With battery electric vehicles (BEVs) rapidly approaching cost parity with internal combustion engines (ICEs), investors should be aware of the implications for the auto industry and its upstream partners — from raw materials mining and semiconductors to the utilities that support the charging infrastructure.
In the future landscape of mobility services and autonomous vehicles, the very idea of owning and driving cars will change.
As countries announce plans to ban sales of fossil fuel–powered ICEs to tackle air pollution, and battery costs fall faster than expected, Tesla’s progress in making BEVs popular and affordable is forcing auto industry leaders like Volkswagen, Toyota and Volvo to radically change their business plans.
In our view, the path for BEVs to take the lead over ICEs is open, but there are hurdles to further market penetration that must be cleared.
Consumers will adopt BEVs when the cars are well designed, with range at competitive cost and access to fast charging stations.
More efficient battery technologies could mollify consumers’ understandable anxiety about buying electric vehicles with limited driving range. For a lithium-ion battery to be cost effective relative to an ICE, it would need a range of around 300 miles at a price of US$100 per kilowatt hour (kWh).
Based on the long and steady history of improvements in battery chemistry and gains in production efficiency, cost parity between BEVs and ICEs could be reached by 2022 or 2023.
Charging infrastructure and efficiency
To allow wider use of BEVs over ICEs, significant capital expenditure will be required to provide adequate access to fast charging stations. The infrastructure improvement process has made a promising start, as the Environmental Protection Agency’s diesel emissions settlement with Volkswagen has mandated that US$2 billion be spent on the construction of charging stations throughout the US. In addition, we have observed broad government commitments to expanding charging station networks globally in the coming years.
BEV charging stations must also shorten the time to repower. Even the industry-leading Superchargers exclusive to Tesla take at least 30 minutes to fully recharge their batteries. So a 1,000-mile trip would still take longer in a 300-mile range BEV than in a conventional ICE.
Despite these obstacles, automakers have shifted gears to increase the variety of BEVs in development and on the market. Volvo has even announced that it will discontinue the production of pure ICE vehicles starting with its new models in 2019.
This trend is likely to persist as global environmental regulations continue to tighten and consumer preferences shift toward the technologically advanced, socially responsible and increasingly fashionable BEVs.
As we see it, investors should recognize that the surge in BEV adoption will have massive implications for many different industries. Miners of raw materials used in batteries — including lithium, nickel, copper and cobalt — should experience positive fallout, along with producers of the chemicals, semiconductors, anodes and cathodes needed to meet increased demand from battery manufacturers.
The benefits of rising BEV production may not be a boon to battery manufacturers themselves, however, as high government subsidies in Korea, Japan and China will likely keep competitors’ returns down despite the massive ramping up of both supply and demand.

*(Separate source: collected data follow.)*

(* ===== verification/Latency.v ===== *)
(** * Measuring latencies (include/ccKVS/cache.h, inline_util.h, src/ccKVS/stats.c)

    Client 0 of machine 0 measures one request at a time: a flag says what kind
    of request is being measured, a clock reading is kept from the moment the
    request entered the batch, and the event that ends the request adds the
    microseconds since then to a histogram of its kind.  The other files keep
    the flag and the position of the measured request; this file adds the
    clock, the key of a measured hot write, the local request being polled and
    the histograms ([meter]), and translates every function that touches them.

    The specification [watch] reads the same calls with their clock readings,
    says what the open measurement waits for, and keeps the list of the ended
    ones; the meter waits for the same thing, its histograms count exactly
    those measurements, and the report printed at the end of a run lists them.
    A second theorem shows what the samples of remote requests are: the answer
    that ends the measurement belongs to a packet sent before the measured
    request.

    A negative index into a histogram is [AssertFailed]. *)
From stdpp Require Import relations.
From S2P Require Import Prelude Config Optik Layout City Mica MicaLog Cache CacheSpec Network Packets ColdRequests Trace.
From S2P Require Import ClientLoop LinLoop.

(** ** Clock readings *)
Record timespec := mkTime { tv_sec : Z; tv_nsec : Z }.

Definition nanos (t : timespec) : Z := tv_sec t * 1000000000 + tv_nsec t.

(** Conversion to [int]. *)
Definition s32 (z : Z) : Z := (z + 2 ^ 31) mod 2 ^ 32 - 2 ^ 31.

(** [int useconds = (end.tv_sec - start->tv_sec) * 1000000 +
    (end.tv_nsec - start->tv_nsec) / 1000] *)
Definition useconds (start fin : timespec) : Z :=
  s32 ((tv_sec fin - tv_sec start) * 1000000 + Z.quot (tv_nsec fin - tv_nsec start) 1000).

(** ** Histograms *)
Record latency_counters := mkCounters {
  remote_reqs : list Z;
  local_reqs : list Z;
  hot_reads : list Z;
  hot_writes : list Z;
  total_measurements : Z
}.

Drilling and distribution of fossil fuels for ICEs will eventually be challenged by the transition from refueling to charging stations, although not for some time. Even with our ahead-of-consensus estimates for 8 percent to 12 percent BEV penetration by 2025, we expect that sales of cars with at least partially gas-powered engines will actually be higher in 2025 than today. What will likely change is that the gains in sales will be slower than their traditional pace in line with GDP and population growth.
Truly viable BEVs would clear a major roadblock to the development of autonomous vehicles by allowing them to be recharged cheaply and quickly while not in use. This in turn could accelerate the trend to replace car ownership with fleet vehicles for ride-sharing apps and other mobility services. While reliable self-driving technology may still take many years to perfect, we agree with the futurists that when it becomes widely available, it will pave the way for even more disruption in the auto industry.
In the meantime, we believe the better way to ride through these transformations is to go upstream in the value chain where there is already demand, rather than in the automobile industry itself. For example, we would look in the materials sector for companies that mine the lithium compounds used in batteries or in the technology sector for semiconductors and other devices. We expect to see little return among the automakers that have to invest so much capital to change their entire manufacturing processes, while automotive suppliers are at a point in the cycle where their valuations are stretched.